- [What to work on] What is needed is a single figure: how many lines of the records below contain the word "SendState".

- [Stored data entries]
(* ===== verification/Handles.v ===== *)
(** * The handles of the payload service and of the bidder

    Models [PayloadBuilderHandle] of [crates/payload/src/service/mod.rs] and
    [BidderServiceHandle] of [crates/payload/src/bidder/service.rs]: what a
    caller is told, whether the service is there, gone, or goes before it answers. *)

From stdpp Require Import prelude list.
From S2P Require Import Prelude Types Bundle Validator Chain Payload SimState DemoEvm State StateFacts Strategies Policy Bid Bidder PayloadService Job.

Open Scope Z_scope.

(** The other end of the channel of commands. *)
Inductive ServiceEnd := Running | Gone | GoesBeforeAnswering.

(** what the caller's [send] and its receiver give *)
Inductive Call (R : Type) :=
| SendFailed
| ReplyDropped
| Replied (r : R).
Arguments SendFailed {R}.
Arguments ReplyDropped {R}.
Arguments Replied {R} r.

Section PayloadHandle.
Context `{PG : PayloadJobGenerator}.

Definition ask (e : ServiceEnd) (self : PayloadBuilderService) (cmd : PayloadServiceCommand)
  : PayloadBuilderService * Call reply :=
  match e with
  | Gone => (self, SendFailed)
  | GoesBeforeAnswering => (self, ReplyDropped)
  | Running => let '(this, r, _) := on_command self cmd in (this, Replied r)
  end.

(** [resolve]: [fut.await] is the future's output *)
Definition handle_resolve (e : ServiceEnd) (await : PayloadFuture -> result PayloadBuilderError Build)
    (self : PayloadBuilderService) (id : Z)
  : PayloadBuilderService * option (result PayloadBuilderError Build) :=
  match ask e self (Resolve id) with
  | (this, Replied (ResolveReply r)) => (this, await <$> r)
  | (this, ReplyDropped) => (this, Some (Err (recv_error_into ChannelDropped)))
  | (this, _) => (this, None)
  end.

Definition handle_best_payload (e : ServiceEnd) (self : PayloadBuilderService) (id : Z)
  : PayloadBuilderService * option (result PayloadBuilderError Build) :=
  match ask e self (BestPayload id) with
  | (this, Replied (BestPayloadReply r)) => (this, r)
  | (this, _) => (this, None)
  end.

Definition handle_payload_attributes (e : ServiceEnd) (self : PayloadBuilderService) (id : Z)
  : PayloadBuilderService * option (result PayloadBuilderError PayloadAttributes) :=
  match ask e self (PayloadAttributesCmd id) with
  | (this, Replied (PayloadAttributesReply r)) => (this, r)
  | (this, _) => (this, None)
  end.

(** [build_new_payload]: a failed send only drops the sender of the reply *)
Definition handle_build_new_payload (e : ServiceEnd) (self : PayloadBuilderService) (config : BuildConfig)
  : PayloadBuilderService * received Z :=
  match ask e self (BuildNewPayload config) with
  | (this, Replied (NewPayloadReply r)) => (this, Ok r)
  | (this, _) => (this, Err ChannelDropped)
  end.

Definition handle_new_payload (e : ServiceEnd) (self : PayloadBuilderService) (config : BuildConfig)
  : PayloadBuilderService * result PayloadBuilderError Z :=
  let '(this, r) := handle_build_new_payload e self config in (this, flatten_received r).
End PayloadHandle.

Section BidderHandle.
Context `{EV : Evm} `{ER : ErrorText}.

(** The two channels of the bidder, and whether the bidder is there to read them. *)
Record BidderServiceHandle := {
  bh_open : bool;
  bh_builds : list BuildState;
  bh_auctions : list (Z * Z);
}.

Definition make_bid (self : BidderServiceHandle) (state : BuildState)
  : result BidderServiceError unit * BidderServiceHandle :=
  if bh_open self
  then (Ok tt, {| bh_open := true; bh_builds := bh_builds self ++ [state]; bh_auctions := bh_auctions self |})
  else (Err SendState, self).

Definition on_auction_start (self : BidderServiceHandle) (slot block_number : Z) : BidderServiceHandle :=
  if bh_open self
  then {| bh_open := true; bh_builds := bh_builds self; bh_auctions := bh_auctions self ++ [(slot, block_number)] |}
  else self.
End BidderHandle.

(** ** Properties *)

Section HandleProofs.
Context `{PG : PayloadJobGenerator}.

Lemma contains_after_push self jid id :
  contains_payload (set_jobs self (sv_payload_jobs self ++ [jid])) id = contains_payload self id || (jid.2 =? id).
Proof. unfold contains_payload. simpl. rewrite existsb_app. simpl. by rewrite orb_false_r. Qed.

Lemma find_none self id :
  contains_payload self id = false -> list_find (fun jid : Job * Z => jid.2 = id) (sv_payload_jobs self) = None.
Proof.
  intros H. apply list_find_None, Forall_forall. intros x Hx Hid.
  assert (contains_payload self id = true) as H'; [|congruence].
  apply contains_payload_spec. rewrite <- Hid. by apply list_elem_of_fmap_2.
Qed.

(** resolving the payload that was added last *)
Lemma resolve_last self job id :
  contains_payload self id = false ->
  resolve (set_jobs self (sv_payload_jobs self ++ [(job, id)])) id =
    (set_jobs self (sv_payload_jobs self ++ (if (job_resolve job).1.2 then [((job_resolve job).2, id)] else [])),
     Some (job_resolve job).1.1).
Proof.
  intros H. unfold resolve. simpl. rewrite list_find_app_r by by apply find_none. simpl.
  rewrite decide_True by done. simpl. destruct (job_resolve job) as [[fut []] job']; simpl.
  - by rewrite insert_app_r_alt, Nat.sub_diag by lia.
  - by rewrite delete_middle.
Qed.

(** a payload's life seen through the handle: asking for a payload that has no job starts
    one and gives its identifier; asking again gives the same identifier and starts
    nothing; resolving gives what the job's future gives, and when the job does
    not ask to live on, the payload is forgotten: resolving it again, or asking for its
    best block or its attributes, gives nothing. *)
Theorem payload_session (await : PayloadFuture -> result PayloadBuilderError Build)
    (self : PayloadBuilderService) (config : BuildConfig) (job : Job) :
  let id := pa_id (bc_attributes config) in
  unique_jobs self -> contains_payload self id = false ->
  new_payload_job (sv_generator self) config = Ok job ->
  exists s1 s2,
    handle_new_payload Running self config = (s1, Ok id) /\
    sv_payload_jobs s1 = sv_payload_jobs self ++ [(job, id)] /\
    handle_new_payload Running s1 config = (s1, Ok id) /\
    handle_resolve Running await s1 id = (s2, Some (await (job_resolve job).1.1)) /\
    ((job_resolve job).1.2 = false ->
       sv_payload_jobs s2 = sv_payload_jobs self /\
       (handle_resolve Running await s2 id).2 = None /\
       (handle_best_payload Running s2 id).2 = None /\
       (handle_payload_attributes Running s2 id).2 = None).
Proof.
  intros id Hu Hc Hj.
  set (s1 := set_jobs (inc_initiated self) (sv_payload_jobs self ++ [(job, id)])).
  assert (handle_new_payload Running self config = (s1, Ok id)) as H1.
  { unfold handle_new_payload, handle_build_new_payload, ask. simpl. fold id. by rewrite Hc, Hj. }
  assert (contains_payload s1 id = true) as Hc1.
  { unfold s1. change (sv_payload_jobs self) with (sv_payload_jobs (inc_initiated self)).
    rewrite contains_after_push. simpl. by rewrite Z.eqb_refl, orb_true_r. }
  assert (handle_new_payload Running s1 config = (s1, Ok id)) as H2.
  { unfold handle_new_payload, handle_build_new_payload, ask. simpl. fold id. by rewrite Hc1. }
  pose proof (resolve_last (inc_initiated self) job id Hc) as Hr.
  exists s1, (resolve s1 id).1. split_and!; [done|done|done| |].
  - unfold handle_resolve, ask. simpl. unfold s1. simpl in Hr |- *. by rewrite Hr.
  - intros Hk. unfold s1. simpl in Hr |- *. rewrite Hr, Hk, app_nil_r.
    set (s2 := set_jobs _ _). simpl. assert (contains_payload s2 id = false) as Hc2 by done.
    pose proof (find_none s2 id Hc2) as Hf. split_and!; [done|..].
    + unfold handle_resolve, ask. simpl. unfold resolve. by rewrite Hf.
    + unfold handle_best_payload, ask. simpl. unfold best_payload, find_job. by rewrite Hf.
    + unfold handle_payload_attributes, ask. simpl. unfold payload_attributes, find_job. by rewrite Hf.
Qed.
End HandleProofs.

Section BidderHandleProofs.
Context `{EV : Evm} `{ER : ErrorText}.

(** sending [f x] for every [x], in order *)
Definition send_bids (h : BidderServiceHandle) (l : list BuildState) : BidderServiceHandle :=
  foldl (fun h st => (make_bid h st).2) h l.

(** A bidder that is there finds what was sent to it, each channel in the order of the sends and
    neither disturbed by the other; one that is gone is sent nothing, and only
    the sender of a build is told. *)
Theorem bidder_handle_order (h : BidderServiceHandle) (l : list BuildState) (auction : Z * Z) (st : BuildState) :
  let h' := on_auction_start (send_bids h l) auction.1 auction.2 in
  (bh_open h = true -> bh_builds h' = bh_builds h ++ l /\ bh_auctions h' = bh_auctions h ++ [auction]) /\
  (bh_open h = false -> h' = h /\ (make_bid h' st).1 = Err SendState).
Proof.
  assert (bh_open h = true -> send_bids h l =
    {| bh_open := true; bh_builds := bh_builds h ++ l; bh_auctions := bh_auctions h |}) as Ho.
  { revert h. induction l as [|x l IH]; intros [[] b a] H; try discriminate; simpl in *.
    - by rewrite app_nil_r.
    - unfold make_bid. simpl. rewrite IH by done. simpl. by rewrite <- app_assoc. }
  assert (bh_open h = false -> send_bids h l = h) as Hc.
  { intros H. clear Ho. induction l as [|x l IH]; [done|]. simpl. unfold make_bid. by rewrite H. }
  split.
  - intros H. rewrite (Ho H). by destruct auction.
  - intros H. rewrite (Hc H). unfold on_auction_start, make_bid. by rewrite !H.
Qed.
End BidderHandleProofs.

- [Task result] 2